Friday, September 16, 2011

Reflecting & MRI Results

Yesterday marked the 9 year anniversary of the passing of my son Joey.  In so many ways in seems like a million years ago, but when I really reflect on that day, emotions comes flooding back of how devastating that day was.  With how comfortable and happy I am with the way my life is turning out, I was taken back on how the tears quickly came to my eyes and I realized how much I still miss him.  Sometimes the whole thing seems so surreal and I have a hard time connecting or identifying myself as a person who has gone thru the loss of a baby.  I guess I’ve come to the reality that I will always have that pain and hole in my heart.  There will always be a piece of me missing until I see him again one day.  I try to let myself feel whatever I feel that day without judgement.  It is the day I often think what would life be like if he wouldn’t have died.  Would he look like Paul, would him and Belle be good friends?  How would Belle be different with a sibling?  Would he have been a Mama’s boy?  What would it have been like with Paul and I trying to balance life with 2 children?  I also wonder if he realizes that while I love my life today, I love him so darn much and my arms still ache to hold him.   

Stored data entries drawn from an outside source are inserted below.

(* ===== verification/Frames.v ===== *)
(** * Physical frames and the kernel heap (src/src/memory.rs, [init_heap] of
    src/src/allocators/mod.rs)

    The frame allocator over the bootloader's memory map, and the mapping of the heap's pages.
    Addresses, pages, frames and page tables are types of the x86_64 crate, the memory map of the
    bootloader crate and the heap of the linked_list_allocator crate: typeclasses of operations, with
    the documented behaviour as classes of laws. *)

From S2P Require Import Prelude Mem Alloc.

(** ** The x86_64 crate's addresses *)

(** Addresses, pages and frames are their (start) addresses. *)
Class AddrOps : Type := {
  phys_new : Z -> res Z;                  (* [PhysAddr::new] *)
  virt_new : Z -> res Z;                  (* [VirtAddr::new] *)
  virt_add : Z -> Z -> res Z;             (* [VirtAddr + u64], [VirtAddr + usize] *)
  virt_sub : Z -> Z -> res Z;             (* [VirtAddr - u64] *)
  containing_address : Z -> Z;            (* [Page::] and [PhysFrame::containing_address] *)
  range_inclusive : Z -> Z -> list Z;     (* [Page::range_inclusive] *)
  PRESENT : Z;
  WRITABLE : Z
}.

(** ** The bootloader crate's memory map *)

Record MemoryRegion (RT : Type) : Type := MkRegion {
  start_addr : Z;
  end_addr : Z;
  region_type : RT
}.
Arguments MkRegion {RT} _ _ _.
Arguments start_addr {RT} _.
Arguments end_addr {RT} _.
Arguments region_type {RT} _.

(** ** [x86_64::structures::paging::{FrameAllocator, Mapper}] *)

Class FrameAllocator (F : Type) : Type := allocate_frame : M F (option Z).

(** [map_to page frame flags], on the page tables and the allocator it takes table frames from; the
    returned [MapperFlush] only flushes the TLB. *)
Class Mapper (X F E : Type) : Type := {
  map_to : Z -> Z -> Z -> M (X * F) (E + unit);
  FrameAllocationFailed : E
}.

(** ** memory.rs *)

(** [(lo..hi).step_by(step)]. *)
Definition step_by (lo hi step : Z) : list Z :=
  (fun i => lo + step * i) <$> seqZ 0 ((hi - lo + step - 1) / step).

(** [xs.map(f).nth(n)]: the closure runs on every element up to the [n]-th. *)
Fixpoint map_nth {A B} (f : A -> res B) (xs : list A) (n : nat) : res (option B) :=
  match xs with
  | [] => Ok None
  | x :: xs =>
      res_bind (f x) (fun y => match n with O => Ok (Some y) | S n => map_nth f xs n end)
  end.

Inductive EmptyFrameAllocator : Type := Empty.

#[export] Instance empty_allocate_frame : FrameAllocator EmptyFrameAllocator := ret None.

Record BootInfoFrameAllocator (RT : Type) : Type := MkBootFA {
  memory_map : list (MemoryRegion RT);
  next : Z
}.
Arguments MkBootFA {RT} _ _.
Arguments memory_map {RT} _.
Arguments next {RT} _.

Definition BootInfoFrameAllocator_init {RT} (m : list (MemoryRegion RT)) : BootInfoFrameAllocator RT :=
  MkBootFA m 0.

Section Memory.
Context `{P : Profile} `{A : AddrOps}.
Context {RT : Type} `{RD : EqDecision RT}.
(** [MemoryRegionType::Usable]. *)
Variable Usable : RT.

(** The frame start addresses of [usable_frames], before the final [map]. *)
Definition frame_addresses (m : list (MemoryRegion RT)) : list Z :=
  let usable_regions := filter (fun r => region_type r = Usable) m in
  flat_map (fun r => step_by (start_addr r) (end_addr r) 4096) usable_regions.

(** The final [map]: [PhysFrame::containing_address(PhysAddr::new(addr))]. *)
Definition frame_at (addr : Z) : res Z :=
  res_bind (phys_new addr) (fun a => Ok (containing_address a)).

Definition boot_allocate_frame : M (BootInfoFrameAllocator RT) (option Z) :=
  let! f := get in
  let! frame := lift (map_nth frame_at (frame_addresses (memory_map f)) (Z.to_nat (next f))) in
  let! n := lift (add_w 64 (next f) 1) in
  modify (fun f => MkBootFA (memory_map f) n) ;;
  ret frame.

#[export] Instance boot_frame_allocator : FrameAllocator (BootInfoFrameAllocator RT) :=
  boot_allocate_frame.

End Memory.

(** ** allocators/mod.rs *)

Definition HEAP_START : Z := 0x444444440000.
Definition HEAP_SIZE : Z := 1000 * 1024.

(** What [init_heap] works on: the page tables, the frame allocator, the static [ALLOCATOR]
    ([LockedHeap]) and the memory. *)
Record HeapSetup (X F H : Type) : Type := MkHeapSetup {
  mapper : X;
  frame_allocator : F;
  ALLOCATOR : mutex H;
  hs_mem : mem
}.
Arguments MkHeapSetup {X F H} _ _ _ _.
Arguments mapper {X F H} _.
Arguments frame_allocator {X F H} _.
Arguments ALLOCATOR {X F H} _.
Arguments hs_mem {X F H} _.

Section InitHeap.
Context `{A : AddrOps}.
Context {X F E H : Type} `{FA : FrameAllocator F} `{MP : Mapper X F E} `{HH : Heap H}.

Abbreviation HeapSetup := (HeapSetup X F H).

Definition frames_lens : lens HeapSetup F :=
  Lens frame_allocator (fun f s => MkHeapSetup (mapper s) f (ALLOCATOR s) (hs_mem s)).
Definition paging_lens : lens HeapSetup (X * F) :=
  Lens (fun s => (mapper s, frame_allocator s))
       (fun xf s => MkHeapSetup xf.1 xf.2 (ALLOCATOR s) (hs_mem s)).
Definition ALLOCATOR_lens : lens HeapSetup (mutex H) :=
  Lens ALLOCATOR (fun h s => MkHeapSetup (mapper s) (frame_allocator s) h (hs_mem s)).

Definition heap_page_range : M HeapSetup (list Z) :=
  let! heap_start := lift (virt_new HEAP_START) in
  let! heap_end := lift (virt_add heap_start HEAP_SIZE) in
  let! heap_end := lift (virt_sub heap_end 1) in
  let heap_start_page := containing_address heap_start in
  let heap_end_page := containing_address heap_end in
  ret (range_inclusive heap_start_page heap_end_page).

I’m also amazed how far we’ve come as a family and how day to day life got back to a new “normal.  While it took me a long time to get to where I’m at today, I’m proud of who I am and the person I continue to become.  I love my life with my family and enjoy being part of Hannah growing up.  I know I wouldn’t be who I am today without the lessons I’ve learn from Joey’s short but important life.  As I watch Hannah grow it’s a daily reminder how blessed and what a privilege it is to be her Mom. 

I got my MRI results back and it came back similar to what I feared in my last post and guess what, I’m still alive and kicking.  No surgery right now, but a decent possibly of surgery in the future.  I trust my doctor 100% and promised God I would trust the findings and not second guess things.   MRI results showed bad high ankle sprain, possible hairline foot fracture, some bruising of the bones (called marrow edema) and degenerative peroneal tendonitis.  It was way cool because she showed me the MRI pictures and then showed me on my foot where the injuries were. 

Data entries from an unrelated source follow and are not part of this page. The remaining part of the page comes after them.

(* ===== verification/Interrupts.v ===== *)
(** * Interrupts (src/src/interrupts.rs, [init] of src/src/lib.rs)

    The interrupt descriptor table, the handlers, the end-of-interrupt protocol of the two interrupt
    controllers and the calibration of the APIC timer.  The controllers (x2apic and pic8259 crates)
    are logs of the commands they receive; the keyboard decoder (pc_keyboard crate) and the values
    the ports deliver are parameters; the interrupts that arrive at a [hlt] are a list.  The two
    handlers in assembly (the context switch and the system call) are parameters here. *)

From stdpp Require Import pretty.
From S2P Require Import Prelude Arch Pit Vga Shell Events Gdt.

(** ** Vectors *)

Definition PIC_1_OFFSET : Z := 32.
Definition PIC_2_OFFSET : Z := PIC_1_OFFSET + 8.

Inductive InterruptIndex : Type :=
  | Timer | ApicTimer | ApicError | ApicSpurious | Keyboard | Syscall | Invalid.

(** [as_u8], [as_usize]: [Keyboard] has no discriminant of its own, so it follows [ApicSpurious]. *)
Definition as_u8 (i : InterruptIndex) : Z :=
  match i with
  | Timer => PIC_1_OFFSET
  | ApicTimer => 33
  | ApicError => 34
  | ApicSpurious => 35
  | Keyboard => 35 + 1
  | Syscall => 128
  | Invalid => 255
  end.
Definition as_usize (i : InterruptIndex) : Z := as_u8 i.

Inductive handler : Type :=
  | breakpoint_handler | divide_error_handler | debug_handler | non_maskable_interrupt_handler
  | overflow_handler | bound_range_exceeded_handler | invalid_opcode_handler
  | device_unavailable_handler | invalid_tss_handler | alignment_check_handler
  | segment_not_present_handler | x87_floating_point_handler | simd_floating_point_handler
  | virtualization_handler | vmm_communication_handler | security_handler
  | stack_segmentation_fault_handler | general_protection_fault_handler | double_fault_handler
  | page_fault_handler | apic_timer_config_handler | apic_timer_handler | apic_error_handler
  | apic_spurious_handler | syscall_handler | timer_interrupt_handler | keyboard_interrupt_handler.

#[export] Instance handler_eq_dec : EqDecision handler.
Proof. solve_decision. Defined.

Record Gate : Type := MkGate { gate_handler : handler; ist_index : option Z }.

Abbreviation IDT := (gmap Z Gate).

(** [entry.set_handler_fn(h)] and [.set_stack_index(i)]. *)
Definition set_handler_fn (vector : Z) (h : handler) : M IDT unit :=
  modify (fun t => <[vector := MkGate h (t !! vector ≫= ist_index)]> t).
Definition set_stack_index (vector index : Z) : M IDT unit :=
  modify (fun t => match t !! vector with
                   | Some g => <[vector := MkGate (gate_handler g) (Some index)]> t
                   | None => t
                   end).

(** The exceptions' fields of the table are at the vectors the architecture gives them. *)
Definition idt_init : M IDT unit :=
  set_handler_fn 3 breakpoint_handler ;;
  set_handler_fn 4 overflow_handler ;;
  set_handler_fn 5 bound_range_exceeded_handler ;;
  set_handler_fn 13 general_protection_fault_handler ;;
  set_handler_fn 17 alignment_check_handler ;;
  set_handler_fn 0 divide_error_handler ;;
  set_handler_fn 2 non_maskable_interrupt_handler ;;
  set_handler_fn 6 invalid_opcode_handler ;;
  set_handler_fn 7 device_unavailable_handler ;;
  set_handler_fn 11 segment_not_present_handler ;;
  set_handler_fn 12 stack_segmentation_fault_handler ;;
  set_handler_fn 30 security_handler ;;
  set_handler_fn 19 simd_floating_point_handler ;;
  set_handler_fn 16 x87_floating_point_handler ;;
  set_handler_fn 29 vmm_communication_handler ;;
  set_handler_fn 20 virtualization_handler ;;
  set_handler_fn 1 debug_handler ;;
  set_handler_fn 10 invalid_tss_handler ;;
  set_handler_fn 14 page_fault_handler ;;
  set_handler_fn 8 double_fault_handler ;;
  set_stack_index 8 DOUBLE_FAULT_IST_INDEX ;;
  set_handler_fn (as_usize Timer) timer_interrupt_handler ;;
  set_handler_fn (as_usize Keyboard) keyboard_interrupt_handler ;;
  set_handler_fn (as_usize ApicTimer) apic_timer_config_handler ;;
  set_handler_fn (as_usize ApicError) apic_error_handler ;;
  set_handler_fn (as_usize ApicSpurious) apic_spurious_handler ;;
  set_handler_fn (as_usize Syscall) syscall_handler.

High ankle sprains tend to be slow healers but I should be back to myself in another 3 months.  I have 3 tendons that were impacted by the sprain.  They found moderate marrow edema on the lateral aspect of the cuboid but weren’t able to see a definite fracture line because of the fluid in the bones.  They recommended doing a CT if I have ongoing issues, but hopefully the next few weeks bring good healing.  I also have a few other areas of mild marrow edema but no concerns with fractures there.  I will have a full happy and danceable recovery from my sprain.   

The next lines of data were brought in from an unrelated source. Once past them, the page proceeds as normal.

(* ===== verification/Cpu.v ===== *)
(** * The processor as the kernel's assembly sees it

    General purpose registers, the stack in byte memory, the interrupt frame, and calls into compiled
    code under the System V calling convention.  What compiled code leaves in caller-saved registers
    and in its dead stack frames is a parameter. *)

From S2P Require Import Prelude Mem.

(** The general purpose registers but rsp, which has a field of its own. *)
Inductive reg : Type :=
  | RAX | RBX | RCX | RDX | RSI | RDI | R8 | R9 | R10 | R11 | R12 | R13 | R14 | R15 | RBP.

#[export] Instance reg_eq_dec : EqDecision reg.
Proof. solve_decision. Defined.

(** A state with a byte memory. *)
Class HasMem (S : Type) : Type := mem_lens : lens S mem.

#[export] Instance mem_self : HasMem mem := Lens id (fun m _ => m).

Record Cpu (S : Type) : Type := MkCpu {
  regs : reg -> Z;
  rsp : Z;
  rip : Z;
  cs : Z;
  cpu_rflags : Z;
  ss : Z;
  data_segments : Z;  (* ds, es, fs and gs *)
  sys : S
}.
Arguments MkCpu {S} _ _ _ _ _ _ _ _.
Arguments regs {S} _ _.
Arguments rsp {S} _.
Arguments rip {S} _.
Arguments cs {S} _.
Arguments cpu_rflags {S} _.
Arguments ss {S} _.
Arguments data_segments {S} _.
Arguments sys {S} _.

Definition rset (f : reg -> Z) (r : reg) (v : Z) : reg -> Z :=
  fun q => if decide (q = r) then v else f q.

(** The registers a callee may change. *)
Definition caller_saved (r : reg) : bool :=
  match r with RAX | RCX | RDX | RSI | RDI | R8 | R9 | R10 | R11 => true | _ => false end.

(** What compiled code leaves behind: values in the caller-saved registers, given the registers at
    the call, the memory below the stack pointer, and there the address of a local variable of the
    called function. *)
Class Abi : Type := {
  clobber : (reg -> Z) -> reg -> Z;
  scratch : Z -> mem -> mem;
  local_addr : Z -> Z
}.

Section Instructions.
Context {S : Type} `{HS : HasMem S}.
Abbreviation Cpu := (Cpu S).

Definition cpu_mem (c : Cpu) : mem := view mem_lens (sys c).
Definition set_reg (r : reg) (v : Z) (c : Cpu) : Cpu :=
  MkCpu (rset (regs c) r v) (rsp c) (rip c) (cs c) (cpu_rflags c) (ss c) (data_segments c) (sys c).
Definition set_rsp (v : Z) (c : Cpu) : Cpu :=
  MkCpu (regs c) v (rip c) (cs c) (cpu_rflags c) (ss c) (data_segments c) (sys c).
Definition set_sys (s : S) (c : Cpu) : Cpu :=
  MkCpu (regs c) (rsp c) (rip c) (cs c) (cpu_rflags c) (ss c) (data_segments c) s.
Definition set_cpu_mem (m : mem) (c : Cpu) : Cpu := set_sys (update mem_lens m (sys c)) c.

(** [push v] and [push r]. *)
Definition push_val (v : Z) : M Cpu unit := modify (fun c =>
  let sp := wrap 64 (rsp c - 8) in
  set_cpu_mem (store64 (cpu_mem c) sp v) (set_rsp sp c)).
Definition push (r : reg) : M Cpu unit := let! v := gets (fun c => regs c r) in push_val v.

(** [pop r], and the popped value. *)
Definition pop_val : M Cpu Z :=
  let! v := gets (fun c => load64 (cpu_mem c) (rsp c)) in
  modify (fun c => set_rsp (wrap 64 (rsp c + 8)) c) ;;
  ret v.
Definition pop (r : reg) : M Cpu unit := let! v := pop_val in modify (set_reg r v).

(** [add rsp, n]. *)
Definition add_rsp (n : Z) : M Cpu unit := modify (fun c => set_rsp (wrap 64 (rsp c + n)) c).

(** [mov r, [base + off]], [mov [base + off], r], [mov rsp, [base]] and [mov [base], rsp]. *)
Definition mov_load (r base : reg) (off : Z) : M Cpu unit :=
  modify (fun c => set_reg r (load64 (cpu_mem c) (wrap 64 (regs c base + off))) c).
Definition mov_store (base : reg) (off : Z) (r : reg) : M Cpu unit :=
  modify (fun c => set_cpu_mem (store64 (cpu_mem c) (wrap 64 (regs c base + off)) (regs c r)) c).
Definition mov_load_rsp (base : reg) : M Cpu unit :=
  modify (fun c => set_rsp (load64 (cpu_mem c) (regs c base)) c).
Definition mov_store_rsp (base : reg) : M Cpu unit :=
  modify (fun c => set_cpu_mem (store64 (cpu_mem c) (regs c base) (rsp c)) c).

(** [mov ax, v]. *)
Definition mov_ax (v : Z) : M Cpu unit :=
  modify (fun c => set_reg RAX (regs c RAX - regs c RAX mod 2 ^ 16 + v) c).
(** [mov ds, ax], and the same for es, fs and gs. *)
Definition mov_segments : M Cpu unit := modify (fun c =>
  MkCpu (regs c) (rsp c) (rip c) (cs c) (cpu_rflags c) (ss c) (regs c RAX mod 2 ^ 16) (sys c)).

(** [call f] for a function with result in rax, or without a result: [f] is what the function does to
    the rest of the state. *)
Definition call_gen `{A : Abi} {R} (result : R -> option Z) (f : M S R) : M Cpu unit := fun c =>
  res_bind (f (sys c)) (fun p =>
    let left := clobber (regs c) in
    let regs' := fun r => if caller_saved r then left r else regs c r in
    Ok (tt, MkCpu (match result p.1 with Some v => rset regs' RAX v | None => regs' end)
              (rsp c) (rip c) (cs c) (cpu_rflags c) (ss c) (data_segments c)
              (update mem_lens (scratch (rsp c) (view mem_lens p.2)) p.2))).
Definition call `{A : Abi} (f : M S Z) : M Cpu unit := call_gen Some f.
Definition call_void `{A : Abi} (f : M S unit) : M Cpu unit := call_gen (fun _ => None) f.

(** The processor enters an interrupt handler at the privilege level it is at: it aligns the stack,
    pushes ss, rsp, rflags, cs and rip, and clears the interrupt flag. *)
Definition interrupt_entry : M Cpu unit :=
  let! c := get in
  modify (set_rsp (rsp c - rsp c mod 16)) ;;
  for_each [ss c; rsp c; cpu_rflags c; cs c; rip c] push_val ;;
  modify (fun c => MkCpu (regs c) (rsp c) (rip c) (cs c) (Z.clearbit (cpu_rflags c) 9) (ss c)
                     (data_segments c) (sys c)).

(** [iretq]. *)
Definition iretq : M Cpu unit :=
  let! new_rip := pop_val in
  let! new_cs := pop_val in
  let! new_rflags := pop_val in
  let! new_rsp := pop_val in
  let! new_ss := pop_val in
  modify (fun c => MkCpu (regs c) new_rsp new_rip new_cs new_rflags new_ss (data_segments c) (sys c)).

End Instructions.

(** * Lemmas *)

(** The convention: compiled code writes at most [stack_use] bytes below the stack pointer, and its
    local variables (here of at most 104 bytes) are there. *)
Class AbiLaws `{A : Abi} (stack_use : Z) : Prop := {
  stack_use_nonneg : 0 <= stack_use;
  scratch_frame : forall rsp m x, rsp <= x \/ x < rsp - stack_use -> scratch rsp m x = m x;
  local_addr_frame : forall rsp, rsp - stack_use <= local_addr rsp <= rsp - 104
}.

Class HasMemLaws (S : Type) `{HS : HasMem S} : Prop := mem_lens_laws :: LensLaws (mem_lens (S := S)).

#[export] Instance mem_self_laws : HasMemLaws mem.
Proof. by split. Qed.

Lemma rset_eq f r v : rset f r v r = v.
Proof. unfold rset. by rewrite decide_True. Qed.
Lemma rset_ne f r q v : q <> r -> rset f r v q = f q.
Proof. intros. unfold rset. by rewrite decide_False. Qed.

(** The registers after popping [ws] into [rs]. *)
Fixpoint popped (f : reg -> Z) (rs : list reg) (ws : list Z) : reg -> Z :=
  match rs, ws with
  | r :: rs, v :: ws => popped (rset f r v) rs ws
  | _, _ => f
  end.

Lemma popped_other f rs ws q : q ∉ rs -> popped f rs ws q = f q.
Proof.
  revert f ws. induction rs as [|r rs IH]; intros f [|v ws] Hq; try done. simpl.
  apply not_elem_of_cons in Hq as [Hne Hq]. rewrite IH by done. by apply rset_ne.
Qed.

Lemma popped_fmap f rs ws : NoDup rs -> length rs = length ws -> popped f rs ws <$> rs = ws.
Proof.
  revert f ws. induction rs as [|r rs IH]; intros f [|v ws] Hnd Hl; try done. simpl in *.
  apply NoDup_cons in Hnd as [Hr Hnd]. f_equal; [|apply IH; [done|lia]].
  rewrite popped_other by done. apply rset_eq.
Qed.

Lemma popped_ext f g rs ws q :
  (forall r, r ∉ rs -> f r = g r) -> length rs = length ws -> popped f rs ws q = popped g rs ws q.
Proof.
  revert f g ws. induction rs as [|r rs IH]; intros f g [|v ws] Hfg Hl; try done; [by apply Hfg, not_elem_of_nil|].
  simpl in *. apply IH; [|lia]. intros r' Hr'. unfold rset. case_decide; [done|].
  apply Hfg, not_elem_of_cons. done.
Qed.

Section InstructionLemmas.
Context {S : Type} `{HS : HasMem S} `{HL : !HasMemLaws S}.
Abbreviation Cpu := (Cpu S).

(** The processor with another stack pointer and memory. *)
Definition with_stack (sp : Z) (m : mem) (c : Cpu) : Cpu :=
  MkCpu (regs c) sp (rip c) (cs c) (cpu_rflags c) (ss c) (data_segments c) (update mem_lens m (sys c)).

Lemma cpu_mem_with_stack sp m c : cpu_mem (with_stack sp m c) = m.
Proof. unfold cpu_mem, with_stack. simpl. apply view_update. Qed.

Lemma with_stack_twice sp m sp' m' c : with_stack sp m (with_stack sp' m' c) = with_stack sp m c.
Proof. unfold with_stack. simpl. by rewrite update_update. Qed.

Lemma with_stack_id c : with_stack (rsp c) (cpu_mem c) c = c.
Proof. unfold with_stack, cpu_mem. rewrite update_view. by destruct c. Qed.

Lemma push_val_run v sp m c :
  8 <= sp < 2 ^ 64 ->
  push_val v (with_stack sp m c) = Ok (tt, with_stack (sp - 8) (store64 m (sp - 8) v) c).
Proof.
  intros Hsp. unfold push_val, modify. cbv zeta. rewrite cpu_mem_with_stack. cbn [rsp with_stack].
  rewrite wrap_small by (unfold fits; lia). do 2 f_equal.
  unfold set_cpu_mem, set_rsp, set_sys, with_stack. simpl. by rewrite update_update.
Qed.

Lemma push_vals_run vs c :
  8 * Z.of_nat (length vs) <= rsp c < 2 ^ 64 ->
  for_each vs push_val c =
  Ok (tt, with_stack (rsp c - 8 * Z.of_nat (length vs)) (store_slots (cpu_mem c) (rsp c) (-1) vs) c).
Proof.
  intros Hsp. enough (forall i m sp, sp = rsp c + 8 * (i + 1) -> 8 * Z.of_nat (length vs) <= sp < 2 ^ 64 ->
    for_each vs push_val (with_stack sp m c) =
    Ok (tt, with_stack (sp - 8 * Z.of_nat (length vs)) (store_slots m (rsp c) i vs) c)) as H.
  { rewrite <- (H (-1) (cpu_mem c) (rsp c)) by lia. by rewrite with_stack_id. }
  clear Hsp. induction vs as [|v vs IH]; intros i m sp Hi Hsp.
  { unfold for_each, ret. do 3 f_equal. simpl. lia. }
  cbn [length] in *. rewrite for_each_cons, (bind_Ok _ _ _ _ _ (push_val_run v sp m c ltac:(lia))).
  rewrite (IH (i - 1)) by lia. cbn [store_slots].
  replace (rsp c + 8 * i) with (sp - 8) by lia. do 3 f_equal. lia.
Qed.

Lemma pushes_run rs c :
  8 * Z.of_nat (length rs) <= rsp c < 2 ^ 64 ->
  for_each rs push c =
  Ok (tt, with_stack (rsp c - 8 * Z.of_nat (length rs)) (store_slots (cpu_mem c) (rsp c) (-1) (regs c <$> rs)) c).
Proof.
  intros Hsp. rewrite <- (length_fmap (regs c) rs), <- push_vals_run by (by rewrite length_fmap).
  enough (forall c', regs c' = regs c -> for_each rs push c' = for_each (regs c <$> rs) push_val c') as H by auto.
  clear Hsp. induction rs as [|r rs IH]; intros c' Hc; [done|].
  rewrite fmap_cons, !for_each_cons. unfold push at 1. rewrite bind_assoc, bind_gets, Hc.
  unfold push_val at 1 2. rewrite !bind_modify. by apply IH.
Qed.

Lemma pop_val_run c :
  0 <= rsp c -> rsp c + 8 < 2 ^ 64 ->
  pop_val c = Ok (load64 (cpu_mem c) (rsp c), set_rsp (rsp c + 8) c).
Proof. intros H1 H2. unfold pop_val. run_pure. unfold ret. by rewrite wrap_small by (unfold fits; lia). Qed.

Definition set_regs (f : reg -> Z) (sp : Z) (c : Cpu) : Cpu :=
  MkCpu f sp (rip c) (cs c) (cpu_rflags c) (ss c) (data_segments c) (sys c).

Lemma pops_run rs ws c :
  length rs = length ws -> 0 <= rsp c -> rsp c + 8 * Z.of_nat (length ws) < 2 ^ 64 ->
  words_at (cpu_mem c) (rsp c) ws ->
  for_each rs pop c =
  Ok (tt, set_regs (popped (regs c) rs ws) (rsp c + 8 * Z.of_nat (length ws)) c).
Proof.
  revert ws c. induction rs as [|r rs IH]; intros [|v ws] c Hl H0 Hsp Hw; try done.
  { unfold for_each, ret. do 3 f_equal. destruct c. unfold set_regs. simpl. f_equal. lia. }
  cbn [length words_at] in *. destruct Hw as [Hv Hw]. rewrite for_each_cons. unfold pop at 1.
  rewrite bind_assoc, (bind_Ok _ _ _ _ _ (pop_val_run c H0 ltac:(lia))), Hv, bind_modify.
  rewrite (IH ws); [|lia|simpl; lia|simpl; lia|done]. unfold set_regs. simpl. do 3 f_equal. lia.
Qed.

End InstructionLemmas.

The degenerative peroneal tendonitis showed flattening of my peroneus brevis tendon with some small tearing within the tendon itself.   It’s also showing edema around the area.  The tears unfortunately will not heal, however we hope to keep it at bay as well as we can as long as we can.  The swelling should calm down in time.  Tendinitis is why my foot gave out in the first place and I’ve had issues with it for years.  It’s not uncommon for someone with degenerative peroneal tendinitis to just have their tendon split or tear completely with a small twist and fall.   Good news, this sprain didn’t tear it completely or even split if.  Ideally I won’t injury myself again but realistically that’s another story. I’m trying to figure out how to not be fearful of injuring it again and letting that hold me back.  The bottom line is, I can injury it again from doing nothing like I did this last time.  Surgery right now really isn’t the long term answer.   We just need to hold out on surgery until we don’t have other options. 

I’ll still be in my boot for a while longer.  I can start taking time out of it and seeing how the pain feels, as the pain lessens more time out of the boot.  Once the ankle sprain is healed I will still need to wear my big strappy ankle brace during running and biking and some type of brace for swimming.  These are all doable and better then surgery right now!  

Goals this week, drink more water, work my arms out 2 days, go for a short walk and start logging points 5 days a week.  I also want to work on blogging at least 3 so I don’t write a book each time J

Unstoppable “reflective" Mariah

1 comment:

  1. Thanks for sharing more of your story! I've never experienced the loss of a child, but I know how much I love my kids. I can't imagine.

    Good luck with the recovery! And keep posting updates!!